For those of you that are offending by receiving some shower invitation - remember YOU DO NOT HAVE TO SEND A GIFT to a shower you do not attend.

If it's an out of town shower for a friend, I am flattered to receive an invitation. I've even been known to surprise the bride by coming (did RSVP to hostess). If it's someone I don't care about local or not I just pretty much ignore it - will RSVP though.

I don't get this obsession with SHOWERS for the bride?????? Many people do entertain the bride and/or groom at a lunch, dinner, party, etc - but these are very much NO GIFT affairs.

A friend's daughter got married last year. I did not attend the one shower she had. Never once thought about sending a gift. The bride really did not want a shower, but her step-mother insisted.

I did host a luncheon for about 40 family members the day before the wedding. It was a lovely affair at a beautiful restaurant.

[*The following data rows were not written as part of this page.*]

Lemma for_installed_run env len i installedPkgs w :
  ∃ rounds progress,
    rounds `prefix_of` installedPkgs ∧
    (for_installed env len i installedPkgs w).2 =
      {| store := after_rounds (store w) rounds progress;
         events := events w |} ∧
    ((for_installed env len i installedPkgs w).1 = Ok () →
     rounds = installedPkgs) ∧
    ((∀ v, syncProgress_subscribers env v = Ok ()) →
     (for_installed env len i installedPkgs w).1 = Ok ()).
Proof.
  revert i w. induction installedPkgs as [|iPkg rest IH]; intros i w.
  - exists [], (syncProgress (store w)). unfold after_rounds. cbn.
    by rewrite set_packages_same, set_syncProgress_same, world_eta.
  - rewrite for_installed_cons.
    set (v := toFixed2Q _).
    set (w1 := {| store := set_packages _ _; events := _ |}).
    destruct (syncProgress_set_run env v w1) as (v' & Hw2 & Hquiet).
    destruct (syncProgress_set env v w1) as [[[]|e] w2]; cbn in Hw2; subst w2.
    + match goal with
      | |- context [for_installed env len (S i) rest ?w'] =>
          destruct (IH (S i) w')
            as (rounds & progress & Hprefix & Hw & Hall & Hok)
      end.
      exists (iPkg :: rounds), progress.
      split; [by apply prefix_cons|]. split; [by rewrite Hw|].
      split; [|exact Hok]. intros Hr. by rewrite (Hall Hr).
    + exists [iPkg], v'. split; [by apply prefix_cons, prefix_nil|].
      split; [done|]. split; [done|]. intros Hq. by specialize (Hquiet Hq).
Qed.

Lemma first_named_first_at n pkgs j g :
  first_named n pkgs j g ↔
  pkgs !! j = Some g ∧ first_at (full_name <$> pkgs) j n.
Proof.
  unfold first_named, first_at. rewrite list_lookup_fmap. split.
  - intros (Hj & Hn & Hfirst). rewrite Hj. cbn. split; [done|].
    split; [by rewrite Hn|]. intros k Hk. rewrite list_lookup_fmap.
    destruct (pkgs !! k) as [q|] eqn:Hq; cbn; [|done].
    intros [= Heq]. by eapply Hfirst.
  - intros (Hj & Hn & Hfirst). rewrite Hj in Hn. cbn in Hn.
    split; [done|]. split; [congruence|]. intros k q Hq Hk Heq.
    apply (Hfirst k Hk). by rewrite list_lookup_fmap, Hq, <- Heq.
Qed.
(** The Transcoder (section 4.4): the pixel codec is an external library,
    known here by its contract only. *)
Variable transcode :
  buffer -> ContainerKind -> Format -> result (buffer * ContainerKind).

(** Modelled from the spec: [run] of the GeotagPipeline (section 4.5);
    its implementation is the back end's request handler. *)
Definition run (image : buffer) (c : Coordinate) (targetFormat : Format)
  : result buffer :=
  do _ <- validate c;
  do kind <- detect image;
  do (pixels, targetKind) <- transcode image kind targetFormat;
  do (latDMS, latRef) <- toDMS (latitude c) lat;
  do (lonDMS, lonRef) <- toDMS (longitude c) lon;
  let directory := buildGpsDirectory latDMS latRef lonDMS lonRef in
  ContainerEmbedder.embed targetKind pixels directory.

End Run.

End GeotagPipeline.

(* ------------------------------------------------------------------ *)
(** ** Sample inputs *)

Module Samples.
Import CoordinateCodec Metadata MetadataDirectoryBuilder.

(** The Eiffel Tower and the Sydney Opera House. *)
Definition paris : MetadataDirectory :=
  buildGpsDirectory (mkDMS 48 51 (30240000 # 1000000)) RefN
                    (mkDMS 2 17 (40200000 # 1000000)) RefE.

Definition sydney : MetadataDirectory :=
  buildGpsDirectory (mkDMS 33 51 (24480000 # 1000000)) RefS
                    (mkDMS 151 12 (55080000 # 1000000)) RefE.

(** A JPEG with an APP0 segment before its scan. *)
Definition small_jpeg : buffer :=
  [xff; xd8; xff; xe0; x00; x04; x4a; x46;
   xff; xda; x00; x02; x11; x22; xff; xd9].

(** A PNG made of a header, one data chunk and the end chunk. *)
Definition small_png : buffer :=
  Png.signature
  ++ be32 1 ++ text "IHDR" ++ [x07] ++ Png.checksum (text "IHDR") [x07]
  ++ be32 2 ++ text "IDAT" ++ [x01; x02] ++ Png.checksum (text "IDAT") [x01; x02]
  ++ be32 0 ++ text "IEND" ++ Png.checksum (text "IEND") [].

(** A WEBP with one image chunk of odd length. *)
Definition small_webp : buffer :=
  text "RIFF" ++ le32 16 ++ text "WEBP"
  ++ text "VP8 " ++ le32 3 ++ [x01; x02; x03] ++ [x00].

Definition small (kind : ContainerKind) : buffer :=
  match kind with
  | JPEG => small_jpeg
  | PNG => small_png
  | WEBP => small_webp
  end.

(** The sample of a kind, carrying the Paris directory. *)
Definition tagged (kind : ContainerKind) : buffer :=
  match ContainerEmbedder.embed kind (small kind) paris with
  | Ok b => b
  | Err _ => []
  end.

(** A codec stand-in that answers with the sample of the target kind. *)
Definition sample_transcode (source : buffer) (kind : ContainerKind)
    (target : Format) : result (buffer * ContainerKind) :=
  Ok (small (GeotagPipeline.target_kind target), GeotagPipeline.target_kind target).

(** What replacing the Paris directory by the Sydney one gives, on the
    sample of a kind. *)
Definition replaced (kind : ContainerKind) : Prop :=
  exists out,
    ContainerEmbedder.extract kind (tagged kind) = Ok (Some paris) /\
    ContainerEmbedder.embed kind (tagged kind) sydney = Ok out /\
    ContainerEmbedder.extract kind out = Ok (Some sydney) /\
    ContainerEmbedder.embed kind (small kind) sydney = Ok out.

(** Files a user may select or drop. *)
Definition sample_file : File :=
  mkFile (lit "holiday.photo.png") (lit "image/png") [x89; x50; x4e; x47].

Definition second_image : File :=
  mkFile (lit "b.webp") (lit "image/webp") [x52; x49].

Definition notes_file : File :=
  mkFile (lit "notes.txt") (lit "text/plain") [x68; x69].

End Samples.
(* ================================================================== *)
(** * Properties of the front end *)

Module JSFacts.

Lemma trimStart_all_whitespace (s : jsstring) :
  forallb is_whitespace s = true -> trimStart s = [].
Proof.
  induction s as [|c r IH]; simpl; [reflexivity|].
  intros H. apply andb_prop in H as [Hc Hr]. rewrite Hc. auto.
Qed.

Lemma trimStart_nil_inv (s : jsstring) :
  trimStart s = [] -> forallb is_whitespace s = true.
Proof.
  induction s as [|c r IH]; simpl; [reflexivity|].
  destruct (is_whitespace c); simpl; [exact IH | discriminate].
Qed.

Lemma trim_all_whitespace (s : jsstring) :
  forallb is_whitespace s = true -> trim s = [].
Proof.
  intros H. unfold trim, trimEnd.
  rewrite (trimStart_all_whitespace s H). reflexivity.
Qed.

Lemma find_none {A} (p : A -> bool) (l : list A) :
  (forall x, In x l -> p x = false) -> find p l = None.
Proof.
  induction l as [|a l IH]; simpl; intros H; [reflexivity|].
  rewrite (H a (or_introl eq_refl)). apply IH. intros x Hx. apply H. now right.
Qed.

I can brag about how wonderful it was because all I did really was call the restaurant and pay the tab. It was this georgeous affair with perfect flowers, etc.

Not one person brought a gift - they were invited to a luncheon NOT a shower. I only gave a pretty modest wedding gift. But I know the opportunity for the bride to spend time with her mother, future mother in law, aunts, counsins, bridal party, etc was the best gift I could have ever given her.

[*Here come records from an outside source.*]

Lemma process_video_loop filenames total w total' w' :
  for_each process_video' filenames total w = (Ok total', w') ->
  (forall filename,
      In filename filenames -> is_video filename = true ->
      fs w' !! log_file' filename = None
      /\ exists n, fs w' !! output_file' filename = Some (File n))
  /\ (forall path,
        (forall filename,
            In filename filenames -> is_video filename = true ->
            path <> log_file' filename /\ path <> output_file' filename) ->
        fs w' !! path = fs w !! path).
Proof.
  revert total w. induction filenames as [| x rest IH]; intros total w.
  - intros [= <- <-]. split; [intros filename [] | reflexivity].
  - cbn [for_each]. unfold bind.
    destruct (process_video' x total w) as [[total1 | e] w1] eqn:Hbody; [| discriminate].
    intros Hrest. destruct (IH _ _ Hrest) as [IHa IHb].
    destruct (process_video_returns _ _ _ _ _ Hbody) as [Ha Hb].
    assert (Hframe : forall path,
               (forall filename,
                   In filename (x :: rest) -> is_video filename = true ->
                   path <> log_file' filename /\ path <> output_file' filename) ->
               fs w' !! path = fs w !! path).
    { intros path Hpath. rewrite IHb, Hb; [reflexivity | |].
      - intros Hx. apply Hpath; [left; reflexivity | exact Hx].
      - intros filename Hin Hv. apply Hpath; [right; exact Hin | exact Hv]. }
    split; [| exact Hframe].
    intros filename Hin Hv. split.
    + destruct (in_dec String.string_dec (log_file' filename)
                  (List.map log_file' (List.filter is_video rest))) as [Hlater | Hnot].
      * apply in_map_iff in Hlater. destruct Hlater as (f & Hf & Hfin).
        apply in_videos in Hfin. destruct Hfin as [Hfin Hfv].
        rewrite <- Hf. apply (IHa f Hfin Hfv).
      * destruct Hin as [<- | Hin].
        -- rewrite IHb; [apply (Ha Hv) |].
           intros f Hfin Hfv. split; [| apply log_file_not_output_file].
           intros Heq. apply Hnot. rewrite Heq. apply in_map, in_videos. split; assumption.
        -- exfalso. apply Hnot. apply in_map, in_videos. split; assumption.
    + destruct (in_dec String.string_dec (output_file' filename)
                  (List.map output_file' (List.filter is_video rest))) as [Hlater | Hnot].
      * apply in_map_iff in Hlater. destruct Hlater as (f & Hf & Hfin).
        apply in_videos in Hfin. destruct Hfin as [Hfin Hfv].
        rewrite <- Hf. apply (IHa f Hfin Hfv).
      * destruct Hin as [<- | Hin].
        -- destruct (Ha Hv) as [_ [n Hn]]. exists n. rewrite IHb; [exact Hn |].
           intros f Hfin Hfv. split.
           ++ intros Heq. symmetry in Heq. revert Heq. apply log_file_not_output_file.
           ++ intros Heq. apply Hnot. rewrite Heq. apply in_map, in_videos. split; assumption.
        -- exfalso. apply Hnot. apply in_map, in_videos. split; assumption.
Qed.

Lemma process_videos_run w :
  process_videos' w
  = match fs w !! OUTPUT_PATH CONFIG with
    | Some Dir =>
        let w0 := logged [Printed ("Processing videos in " +:+ OUTPUT_PATH CONFIG +:+ "...")] w in
        match for_each process_video' (listing (OUTPUT_PATH CONFIG) (fs w)) zero w0 with
        | (Ok total_time_spent, w1) =>
            (Ok tt,
             logged [Printed ("Finished processing videos in " +:+ OUTPUT_PATH CONFIG +:+ ".");
                     Printed ("Total time spent on processing videos: "
                              +:+ str total_time_spent +:+ " seconds")] w1)
        | (Raise e, w1) => (Raise e, w1)
        end
    | _ =>
        (Raise (OSError (OUTPUT_PATH CONFIG)),
         logged [Printed ("Processing videos in " +:+ OUTPUT_PATH CONFIG +:+ "...")] w)
    end.
Proof.
  unfold process_videos.
  cbv [mbind M_bind bind lift Os.print Os.emit listdir mret M_ret ret logged].
  cbn [fs out SKIPPED_MEETINGS].
  destruct (fs w !! OUTPUT_PATH CONFIG) as [[n |] |]; try reflexivity.
  destruct (for_each _ _ _ _) as [[total | e] w1]; [| reflexivity].
  cbn [fs out SKIPPED_MEETINGS]. rewrite <- app_assoc. reflexivity.
Qed.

I did check with the bride about whether she wanted it the weekend of her wedding or at another date. I didn't want to cause her stress on her wedding weekend if she had preferred it on another date.
 
Ugh.

I really dislike the "anything" goes attitude with parties of any sort now a days...and I'm only 30!

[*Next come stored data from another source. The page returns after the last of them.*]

Lemma get_offer_ids_returns_fetched_ids_witness :
  Market.get_offer_ids
    (map Ok ([Market.mkPage [Market.mkEntry (Market.mkOffer "A")]
                (Market.mkPaging (Some "t1"))]
             ++ [Market.mkPage [Market.mkEntry (Market.mkOffer "B")]
                   (Market.mkPaging (Some ""))])
     ++ [Raise HTTPError])
  = Ok ["A"; "B"].
Proof.
  apply (proj2 get_offer_ids_returns_fetched_ids
           [Market.mkPage [Market.mkEntry (Market.mkOffer "A")]
              (Market.mkPaging (Some "t1"))]
           (Market.mkPage [Market.mkEntry (Market.mkOffer "B")]
              (Market.mkPaging (Some "")))
           [Raise HTTPError]).
  - repeat constructor.
  - reflexivity.
Defined.

(** ** Chunks *)

Section Divide.

Variable A : Type.
Variable lst : list A.
Variable n : Z.
Hypothesis n_positive : 1 <= n.

Lemma skipn_past_end (i : Z) :
  len lst <= i -> skipn (Z.to_nat i) lst = [].
Proof. intros H. apply skipn_all2. unfold len in H. lia. Qed.

Lemma slice_chunk (i : Z) :
  0 <= i ->
  slice lst i (i + n) = firstn (Z.to_nat n) (skipn (Z.to_nat i) lst).
Proof. intros _. unfold slice. do 2 f_equal. lia. Qed.

(** The chunks cut from index [i] on make up the list from [i] on. *)
Lemma chunks_from (fuel : nat) :
  forall i,
    0 <= i ->
    (length (skipn (Z.to_nat i) lst) <= fuel)%nat ->
    let chunks := map (fun j => slice lst j (j + n))
                      (range_up fuel i (len lst) n) in
    concat chunks = skipn (Z.to_nat i) lst /\
    Forall (fun chunk => 1 <= len chunk <= n) chunks /\
    (forall before chunk after,
       chunks = before ++ chunk :: after -> after <> [] -> len chunk = n).
Proof.
  induction fuel as [|fuel IH]; intros i Hi Hfuel; cbn [range_up].
  - simpl. apply Nat.le_0_r, length_zero_iff_nil in Hfuel. rewrite Hfuel.
    split; [reflexivity|]. split; [constructor|].
    intros [|x before] chunk after H; discriminate H.
  - destruct (Z.ltb_spec i (len lst)) as [Hlt|Hge].
    2:{ cbn [map concat]. rewrite (skipn_past_end i Hge).
        split; [reflexivity|]. split; [constructor|].
        intros [|x before] chunk after H; discriminate H. }
    assert (Hlen : length (skipn (Z.to_nat i) lst)
                   = (length lst - Z.to_nat i)%nat) by apply length_skipn.
    assert (Hnext : skipn (Z.to_nat (i + n)) lst
                    = skipn (Z.to_nat n) (skipn (Z.to_nat i) lst)).
    { rewrite skipn_skipn. f_equal. lia. }
    destruct (IH (i + n)) as (Hcat & Hall & Hfull).
    { lia. }
    { rewrite length_skipn. unfold len in Hlt. lia. }
    cbn [map concat]. rewrite (slice_chunk i Hi).
    split; [|split].
    + rewrite Hcat, Hnext. apply firstn_skipn.
    + constructor; [|exact Hall].
      unfold len in *. rewrite length_firstn, Hlen. lia.
    + intros [|x before] chunk after Heq Hafter; simpl in Heq;
        injection Heq as <- Hrest.
      * assert (Hmore : i + n < len lst).
        { destruct fuel as [|fuel']; cbn [range_up] in Hrest.
          - now subst after.
          - destruct (Z.ltb_spec (i + n) (len lst)); [assumption|].
            now subst after. }
        unfold len in *. rewrite length_firstn, Hlen. lia.
      * now apply (Hfull before chunk after).
Qed.

End Divide.

(** C6.  For a chunk size of at least 1, [divide] yields chunks whose
    concatenation, in order, is the list; no chunk is empty or longer than
    the chunk size, and every chunk but the last has exactly that size. *)
Theorem divide_chunks (A : Type) (lst : list A) (n : Z) :
  1 <= n ->
  exists chunks,
    divide lst n = Ok chunks /\
    concat chunks = lst /\
    Forall (fun chunk => 1 <= len chunk <= n) chunks /\
    (forall before chunk after,
       chunks = before ++ chunk :: after -> after <> [] -> len chunk = n).
Proof.
  intros Hn. unfold divide, range0.
  destruct (Z.eqb_spec n 0); [lia|].
  destruct (Z.ltb_spec n 0); [lia|]. simpl.
  eexists. split; [reflexivity|].
  apply (chunks_from A lst n Hn (Z.to_nat (len lst)) 0); [lia|].
  simpl. unfold len. lia.
Qed.

Lemma divide_chunks_witness :
  1 <= 3 /\
  exists chunks,
    divide [1; 2; 3; 4; 5; 6; 7] 3 = Ok chunks /\
    concat chunks = [1; 2; 3; 4; 5; 6; 7] /\
    Forall (fun chunk => 1 <= len chunk <= 3) chunks /\
    (forall before chunk after,
       chunks = before ++ chunk :: after -> after <> [] -> len chunk = 3).
Proof.
  assert (H : 1 <= 3) by lia.
  split; [exact H|]. exact (divide_chunks Z [1; 2; 3; 4; 5; 6; 7] 3 H).
Defined.

Example divide_seven_by_three :
  divide [1; 2; 3; 4; 5; 6; 7] 3 = Ok [[1; 2; 3]; [4; 5; 6]; [7]].
Proof. reflexivity. Qed.

(** ** The caller's offer-id list *)

(** With distinct offer ids, [create_prices] builds nothing from the list as
    [create_stocks] leaves it. *)
Lemma create_prices_after_create_stocks (watch_remnants : list Watch)
    (offer_ids : list string) (stocks : list Seller.Stock)
    (remaining : list string) :
  NoDup offer_ids ->
  Seller.create_stocks watch_remnants offer_ids = (Ok stocks, remaining) ->
  Seller.create_prices watch_remnants remaining = Ok [].
Proof.
  intros Hnd H. apply create_prices_with_none.
  apply (create_stocks_with_leaves_no_code _ Seller.mkStock Seller.offer_id
           Seller.stock (fun _ _ => eq_refl) (fun _ _ => eq_refl)
           _ _ _ _ H Hnd).
Qed.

It seems everyone requests something when they throw a party.

I'm with others on here that are saying "If you can't afford the bash, don't have it!"
 
I think I'm in the minority here but I don't "get" all these sit down restraunt parties. I think I've been to one and that was a cousin who's family lived beyond their means and had a sit down steak dinner paid for. It was boring. One huge long table, people at one end had to talk to those people, no mingling, no dancing. I don't get the extravagent kids parties. Reminds me of the Dick Van **** show episode where Rob couldn't understand why Laura needed a big party with a pony, they were afraid of rain but the lawn guy fertilized and ruined the outdoor pony party. They ended up having it inside and the kids had a blast with just stuff around the house.

Not raining on anyone and how others like to do but after reading this whole thread, I'm so grateful for my family and friends. We are so laid back. My parents threw a NYE party and provided all, but relatives and friends always brought a snack or something. (dads family is huge and we all still get together and close). 4th of July is at my cousins with her pool, we all just know to bring something. My best friend of 40 years (gawd, I'm THAT old) younger sister just died at 46. She called me to tell me where the memorial way and when and could I bring something as there would be food and drinks. I definitely wasn't offended as I know with all the furloughs, it's a rough time now. My older sister passed 1-1/2 years ago, my BIL had just gotten laid off, not alot of money there so asked people to bring a dish for a get together. We live in a small town with a few little cafes. Two of the cafes showed up for the memorial and brought salads without being asked.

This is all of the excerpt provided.